How can you defend yourself against DUI charges?
Your defense options are going to depend on the facts at hand. However, let’s look at some of the most commonly utilized and successful DUI defense strategies that you might be able to use:
- Illegal traffic stop: If the police stopped you without the requisite reasonable suspicion, then any evidence gathered as part of that stop is illegally obtained. As a result, you can block that evidence from being used against you, even if it’s convincing of your guilt.
- Field sobriety test errors: To gather enough evidence to warrant a breath or blood draw, the police might subject you to several field sobriety tests. Yet, all too often poor instructions are given, and police officer observations are inaccurate. You might be able to use these mistakes to support your defense.
- Breath test errors: The machines used to detect blood alcohol levels are often improperly stored and poorly calibrated. Officers sometimes stray from the standards imposed upon the use of these devices, too. Any of these errors can skew test results.
- Failure to read Miranda warning: In some instances, accused drunk drivers are taken to the police station for interrogation.

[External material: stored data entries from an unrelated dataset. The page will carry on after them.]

(** din.addrs[k], allocated when it is 0. *)
Definition fill_addr (k : Z) (din : inode) : M mkfs inode :=
  if xint (addr_of din k) =? 0 then
    next_block ≫= fun b => mret (set_addrs (<[Z.to_nat k := xint b]> (i_addrs din)) din)
  else mret din.

(** The branch of iappend for the blocks of the indirect block. *)
Definition indirect_block (fbn : Z) (din : inode) : M mkfs (inode * Z) :=
  rsect (xint (addr_of din NDIRECT)) ≫= fun indirect =>
  (if load32 indirect (4 * (fbn - NDIRECT)) =? 0 then
     next_block ≫= fun b =>
     let indirect := store32 indirect (4 * (fbn - NDIRECT)) (xint b) in
     wsect (xint (addr_of din NDIRECT)) indirect ≫= fun _ => mret indirect
   else mret indirect) ≫= fun indirect =>
  mret (din, xint (load32 indirect (4 * (fbn - NDIRECT)))).

(** The block of the file's block number [fbn]: din, and x. *)
Definition find_block (fbn : Z) (din : inode) : M mkfs (inode * Z) :=
  if fbn <? NDIRECT then
    fill_addr fbn din ≫= fun din => mret (din, xint (addr_of din fbn))
  else
    fill_addr NDIRECT din ≫= fun din => indirect_block fbn din.

(** The loop of iappend; every round appends a byte, so n rounds are enough. *)
Fixpoint iappend_loop (fuel : nat) (p : list Z) (off n : Z) (din : inode) : M mkfs (inode * Z) :=
  if 0 <? n then
    match fuel with
    | O => panic "fuel"
    | S fuel =>
        let fbn := off / BSIZE in
        if negb (fbn <? MAXFILE) then panic "assert fbn < MAXFILE"
        else
          find_block fbn din ≫= fun dx =>
          let n1 := Z.min n (u32 ((fbn + 1) * BSIZE - off)) in
          rsect dx.2 ≫= fun buf =>
          wsect dx.2 (blit buf (off - fbn * BSIZE) (take (Z.to_nat n1) p)) ≫= fun _ =>
          iappend_loop fuel (drop (Z.to_nat n1) p) (u32 (off + n1)) (n - n1) dx.1
    end
  else mret (din, off).

Definition iappend (inum : Z) (p : list Z) (n : Z) : M mkfs unit :=
  rinode inum ≫= fun din =>
  iappend_loop (Z.to_nat n) p (xint (i_size din)) n din ≫= fun r =>
  winode inum (set_size (xint r.2) r.1).

(** struct dirent de, zeroed, with its number and its name. *)
Definition dirent (inum : Z) (name : list Z) : list Z := new_dirent name (replicate 16 0) (xshort inum).

(** for(i = 0; i < FSSIZE; i++) wsect(i, zeroes), from [i] on. *)
Fixpoint wipe (n : nat) (i : Z) : M mkfs unit :=
  match n with O => mret tt | S n => wsect i (fun _ => 0) ≫= fun _ => wipe n (i + 1) end.

Definition sb_block : block :=
  store_addrs [sb_size mkfs_sb; sb_nblocks mkfs_sb; sb_ninodes mkfs_sb; sb_nlog mkfs_sb; sb_logstart mkfs_sb;
               sb_inodestart mkfs_sb; sb_bmapstart mkfs_sb] (fun _ => 0) 0.

(** A file of the host: its name, and what the reads deliver; [None] when open
    fails. *)
Record hostfile := mk_hostfile { hname : list Z; hdata : option (list (list Z)) }.

Definition underscore : Z := 95.

(** The name in the file system: a leading _ is skipped. *)
Definition fs_name (name : list Z) : list Z :=
  match name with c :: l => if c =? underscore then l else name | [] => [] end.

When you’re subjected to custodial interrogation, the police should read you your Miranda rights, including the right to remain silent and the right to an attorney. If those rights aren’t read to you and you subsequently make a confession, then you might be able to block that confession from being used against you.
Know how to protect yourself against DUI charges
If you’ve been charged with drunk driving, then you’re probably nervous and afraid. This is a normal reaction, but don’t let your fear paralyze you into inaction or force you to take a plea deal that isn’t right for you. Instead, use it as motivation to build the aggressive criminal defense arguments needed to protect your freedom and your future.